+++ TASK INPUTS +++
(** * Verification of the crawl4ai command-line crawler

    Shallow embedding of [webscraper_crawl4ai.py]: the filename derivation
    [get_filename_from_url], the configuration phase of [main], and the two
    result-processing loops (streaming and batch), followed by the
    properties the specification states about them. *)

From Stdlib Require Import ZArith NArith QArith_base List Ascii String Bool Lia.
From stdpp Require Import base option list gmap sorting.

Open Scope Z_scope.

(** ** Python values *)

(** A Python [str] is a sequence of Unicode code points. *)
Definition char := N.
Abbreviation pystr := (list N).

(** A literal of the source, read as code points (all literals are ASCII). *)
Fixpoint lit (s : string) : pystr :=
  match s with
  | EmptyString => []
  | String a rest => N_of_ascii a :: lit rest
  end.

(** Exceptions of the Python runtime that the modelled code can raise. *)
Inductive Exn := IndexError | ValueError | AttributeError.

(** Outcome of fallible code: a value, or a raised exception. *)
Inductive result (A : Type) :=
| Ok (a : A)
| Raise (e : Exn).
Arguments Ok {A} a.
Arguments Raise {A} e.

#[global] Instance result_ret : MRet result := fun _ a => Ok a.
#[global] Instance result_bind : MBind result := fun _ _ f m =>
  match m with
  | Ok a => f a
  | Raise e => Raise e
  end.

Definition is_ok {A} (m : result A) : bool :=
  match m with Ok _ => true | Raise _ => false end.

#[global] Instance Exn_eq_dec : EqDecision Exn.
Proof. solve_decision. Defined.

(** Truth value of a string: non-empty. *)
Definition truthy (s : pystr) : bool :=
  match s with [] => false | _ :: _ => true end.

(** [x or ''] for an optional string. *)
Definition or_empty (o : option pystr) : pystr :=
  match o with
  | Some s => s
  | None => []
  end.

Module Str.

Definition slash : char := 47%N.
Definition dot : char := 46%N.
Definition qmark : char := 63%N.
Definition hash : char := 35%N.
Definition underscore : char := 95%N.
Definition hyphen : char := 45%N.
Definition newline : char := 10%N.

(** [c in s] *)
Definition contains (c : char) (s : pystr) : bool :=
  existsb (N.eqb c) s.

(** [s.rstrip(c)] for a one-character argument. *)
Fixpoint rstrip (c : char) (s : pystr) : pystr :=
  match s with
  | [] => []
  | x :: rest =>
      match rstrip c rest with
      | [] => if N.eqb x c then [] else [x]
      | r => x :: r
      end
  end.

(** [s.split(c)] for a one-character separator: the pieces between the
    occurrences of [c], always at least one piece. *)
Fixpoint split (c : char) (s : pystr) : list pystr :=
  match s with
  | [] => [[]]
  | x :: rest =>
      if N.eqb x c then [] :: split c rest
      else match split c rest with
           | [] => [[x]]
           | p :: ps => (x :: p) :: ps
           end
  end.

(** [l[-k]] for [k >= 1]: the k-th element from the end; out of range
    raises [IndexError]. *)
Definition index_from_end {A} (l : list A) (k : nat) : result A :=
  match k with
  | O => Raise IndexError
  | S k' =>
      match rev l !! k' with
      | Some x => Ok x
      | None => Raise IndexError
      end
  end.

End Str.

(** ** Library interface

    [urlparse] belongs to Python's [urllib.parse] and the table of
    alphanumeric code points to its Unicode database; neither is part of
    the program. They are taken as given. *)

Record ParseResult := {
  scheme : pystr;
  netloc : pystr;
  path : pystr;
  params : pystr;
  query : pystr;
  fragment : pystr;
}.

Class PyLib := {
  (** [urllib.parse.urlparse]; it may raise [ValueError]. *)
  urlparse : pystr → result ParseResult;
  (** [str.isalnum] on code points above 127. *)
  unicode_isalnum : char → bool;
  (** [str.upper] *)
  str_upper : pystr → pystr;
}.

(** ** Regular expressions of the source *)

Module Re.
Import Str.

Definition ascii_alnum (c : char) : bool :=
  ((48 <=? c) && (c <=? 57) || (65 <=? c) && (c <=? 90)
   || (97 <=? c) && (c <=? 122))%N.

(** [\w] on a [str] pattern: alphanumeric or underscore. *)
Definition is_word `{PyLib} (c : char) : bool :=
  if (c <? 128)%N then ascii_alnum c || N.eqb c underscore
  else unicode_isalnum c.

(** The class [[^\w\-\.]] . *)
Definition is_invalid `{PyLib} (c : char) : bool :=
  negb (is_word c || N.eqb c hyphen || N.eqb c dot).

(** [.*$] matched at the start of [s]: [.] takes every character but a
    newline and [$] holds at the end of the string or just before a
    final newline. The result is what is left of [s] after the match. *)
Fixpoint dot_star_eol (s : pystr) : option pystr :=
  match s with
  | [] => Some []
  | x :: rest =>
      if N.eqb x newline then
        match rest with
        | [] => Some [newline]
        | _ :: _ => None
        end
      else dot_star_eol rest
  end.
(** * The orchestration server of the sign-language pipeline

    A shallow embedding of the Node.js gateway found in
    [src/client/src/App.jsx] (the part that starts at
    [const WebSocket = require('ws')]): the WebSocket message handler, the
    three RabbitMQ consumers ([handleResultMessage],
    [handleDeadLetterMessage], [handleAggregationNotification]) and the Redis
    record they share with the recognition workers.  The socket listener
    and the capture loop of the React client in the first part of the file
    follow, as far as they touch the frames exchanged with the gateway.

    Conventions of the embedding.
    - JavaScript values are the inductive type [JSValue]; numbers are IEEE
      binary64 floats, as in the language.
    - Global state ([waitingClients], the Redis keyspace, the socket objects)
      is one record [World]; a socket object is named by a handle, so that the
      registry stores references, as the JavaScript [Map] does.
    - Outbound I/O (acknowledgements, publishes, frames written to a socket)
      is an append-only list of [Effect]s.  [console.log] lines are dropped.
    - A handler is a function [World -> Outcome * World * list Effect]; a
      thrown exception is the [Throw] outcome.
    - The Redis client and the broker channel are taken to answer every
      call.  The consumers and [on_message] run to completion, with the
      points where the source awaits Redis sequenced in place.  For the
      socket message handler, which can be entered again while it awaits,
      the handler cut at its awaits is given as well ([begin], [resume],
      [async_run]), with the replies of the store as events; [on_message] is
      that handler when its replies arrive before the next frame.
    - Built-ins of the platform that the source only calls ([JSON.parse],
      [JSON.stringify], [Number.prototype.toString], [Buffer.from],
      [Buffer.prototype.toString], [uuidv4]) are parameters of the section;
      the UTF-8 decoder behind [Buffer.prototype.toString] and the decimal
      text of a number are also given in full. *)

From Stdlib Require Import Floats.
From stdpp Require Import gmap strings list fin_maps pretty.

#[local] Set Warnings "-inexact-float".

Local Open Scope string_scope.
Local Open Scope list_scope.
Local Open Scope stdpp_scope.

(** ** JavaScript values *)

#[warnings="-register-all"]
Inductive JSValue : Type :=
| JUndefined
| JNull
| JBool (b : bool)
| JNum (n : float)
| JStr (s : string)
| JArr (elems : list JSValue)
| JObj (props : list (string * JSValue)).

Inductive JSError : Type :=
| SyntaxError
| TypeError (message : string)
| Error (message : string).

Inductive Outcome (A : Type) : Type :=
| Return (a : A)
| Throw (e : JSError).
Arguments Return {A} a.
Arguments Throw {A} e.

(** The one-character string made of a double quote. *)
Definition dquote : string := String (Ascii.ascii_of_nat 34) EmptyString.

(** [ToBoolean]: the falsy values are [undefined], [null], [false], [0],
    [-0], [NaN] and the empty string. *)
Definition ToBoolean (v : JSValue) : bool :=
  match v with
  | JUndefined | JNull => false
  | JBool b => b
  | JNum n => negb (PrimFloat.eqb n 0 || PrimFloat.is_nan n)
  | JStr s => negb (String.eqb s EmptyString)
  | JArr _ | JObj _ => true
  end.

(** [a || b] *)
Definition js_or (a b : JSValue) : JSValue :=
  if ToBoolean a then a else b.

(** [v === 'literal'] for a string literal on the right. *)
Definition strict_eq_str (v : JSValue) (lit : string) : bool :=
  match v with
  | JStr s => String.eqb s lit
  | _ => false
  end.

(** [v !== undefined] *)
Definition not_undefined (v : JSValue) : bool :=
  match v with
  | JUndefined => false
  | _ => true
  end.

Fixpoint assoc (name : string) (props : list (string * JSValue)) : JSValue :=
  match props with
  | [] => JUndefined
  | (k, v) :: rest => if String.eqb k name then v else assoc name rest
  end.

(** [v.name] for the property names the server reads ([type], [sequence],
    [tone], [sentence]), none of which is a member of a built-in prototype:
    reading them off [null] or [undefined] throws, off an object it is the own
    property, off any other value it is [undefined].  The text of the
    [TypeError] differs between engines; it is given up to the name of the
    property, which V8 adds as [(reading 'name')]. *)
Definition get_prop (v : JSValue) (name : string) : Outcome JSValue :=
  match v with
  | JUndefined =>
      Throw (TypeError "Cannot read properties of undefined")
  | JNull =>
      Throw (TypeError "Cannot read properties of null")
  | JObj props => Return (assoc name props)
  | _ => Return JUndefined
  end.

(** ** Sockets, messages, the store *)

Inductive ReadyState : Type := CONNECTING | OPEN | CLOSING | CLOSED.

Definition is_OPEN (r : ReadyState) : bool :=
  match r with OPEN => true | _ => false end.

(** The fields of a [ws] connection object that the server touches. *)
Record WebSocket : Type := mkWebSocket {
  landmarkSequences : list JSValue;
  readyState : ReadyState
}.

Definition Buffer : Type := list Byte.byte.

Record Properties : Type := mkProperties {
  correlationId : option string;
  replyTo : option string
}.

Record Message : Type := mkMessage {
  content : Buffer;
  properties : Properties
}.

(** A Redis hash with the expiry set on its key, in seconds. *)
Record RedisHash : Type := mkRedisHash {
  fields : gmap string string;
  ttl : option nat
}.

(** [waitingClients] is the [Map] of that name, from correlation identity to
    socket handle; [redis] is the keyspace of the shared store; [sockets]
    holds the socket objects by handle; [uuid_calls] counts the calls of
    [uuidv4()] made so far. *)
Record World : Type := mkWorld {
  waitingClients : gmap string nat;
  redis : gmap string RedisHash;
  sockets : gmap nat WebSocket;
  uuid_calls : nat
}.

Inductive Effect : Type :=
| Ack (msg : Message)
| Publish (exchange routingKey : string) (body : Buffer) (options : Properties)
| Send (ws : nat) (data : string).

Definition JOBS_EXCHANGE : string := "aurasign_pipeline".
Definition NOTIFICATION_QUEUE : string := "aggregator_notifications_to_nodejs".
Definition RESULTS_QUEUE : string := "aurasign_results_to_nodejs".
Definition DEAD_LETTER_QUEUE : string := "aurasign_tts_dead_letter".

(** ** The handler monad: state, an effect log and exceptions *)

Definition Handler (A : Type) : Type :=
  World -> Outcome A * World * list Effect.

Definition ret {A} (a : A) : Handler A :=
  fun w => (Return a, w, []).

Definition bind {A B} (m : Handler A) (k : A -> Handler B) : Handler B :=
  fun w =>
    match m w with
    | (Return a, w1, e1) =>
        match k a w1 with
        | (r, w2, e2) => (r, w2, e1 ++ e2)
        end
    | (Throw err, w1, e1) => (Throw err, w1, e1)
    end.

Definition throw {A} (err : JSError) : Handler A :=
  fun w => (Throw err, w, []).

Definition lift {A} (o : Outcome A) : Handler A :=
  fun w => (o, w, []).

Definition try_catch (body : Handler unit) (handler : JSError -> Handler unit)
  : Handler unit :=
  fun w =>
    match body w with
    | (Return a, w1, e1) => (Return a, w1, e1)
    | (Throw err, w1, e1) =>
        match handler err w1 with
        | (r, w2, e2) => (r, w2, e1 ++ e2)
        end
    end.

Definition emit (e : Effect) : Handler unit :=
  fun w => (Return tt, w, [e]).

Definition gets {A} (f : World -> A) : Handler A :=
  fun w => (Return (f w), w, []).

Definition modify (f : World -> World) : Handler unit :=
  fun w => (Return tt, f w, []).

Declare Scope handler_scope.
Delimit Scope handler_scope with handler.
Bind Scope handler_scope with Handler.

Notation "'let!' x ':=' m 'in' k" := (bind m (fun x => k))
  (at level 10, x name, m at level 100, k at level 200) : handler_scope.
Notation "m '>>' k" := (bind m (fun _ => k))
  (at level 100, k at level 200, right associativity) : handler_scope.

Local Open Scope handler_scope.

Definition set_waitingClients (f : gmap string nat -> gmap string nat)
  (w : World) : World :=
  mkWorld (f (waitingClients w)) (redis w) (sockets w) (uuid_calls w).

Definition set_redis (f : gmap string RedisHash -> gmap string RedisHash)
  (w : World) : World :=
  mkWorld (waitingClients w) (f (redis w)) (sockets w) (uuid_calls w).

Definition set_sockets (f : gmap nat WebSocket -> gmap nat WebSocket)
  (w : World) : World :=
  mkWorld (waitingClients w) (redis w) (f (sockets w)) (uuid_calls w).

(** ** Primitive operations on the world *)

(** [waitingClients.get(id)]; the keys of the map are the strings that
    [uuidv4] returned, so an absent ([undefined]) identity finds nothing. *)
Definition resolve (w : World) (id : option string) : option nat :=
  match id with
  | Some k => waitingClients w !! k
  | None => None
  end.

Definition waitingClients_get (id : option string) : Handler (option nat) :=
  gets (fun w => resolve w id).

Definition waitingClients_set (id : string) (ws : nat) : Handler unit :=
  modify (set_waitingClients <[id := ws]>).

Definition waitingClients_delete (id : option string) : Handler unit :=
  match id with
  | Some k => modify (set_waitingClients (delete k))
  | None => ret tt
  end.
+++
■ **ASSIGNMENT**: Starting at the line that contains "(at level 100, k" and stopping after the line that contains "mkWorld (waitingClients w) (f", write out every line exactly as it appears above, and no other line.

■ **SOLUTION TO THIS TASK**:
  (at level 100, k at level 200, right associativity) : handler_scope.

Local Open Scope handler_scope.

Definition set_waitingClients (f : gmap string nat -> gmap string nat)
  (w : World) : World :=
  mkWorld (f (waitingClients w)) (redis w) (sockets w) (uuid_calls w).

Definition set_redis (f : gmap string RedisHash -> gmap string RedisHash)
  (w : World) : World :=
  mkWorld (waitingClients w) (f (redis w)) (sockets w) (uuid_calls w).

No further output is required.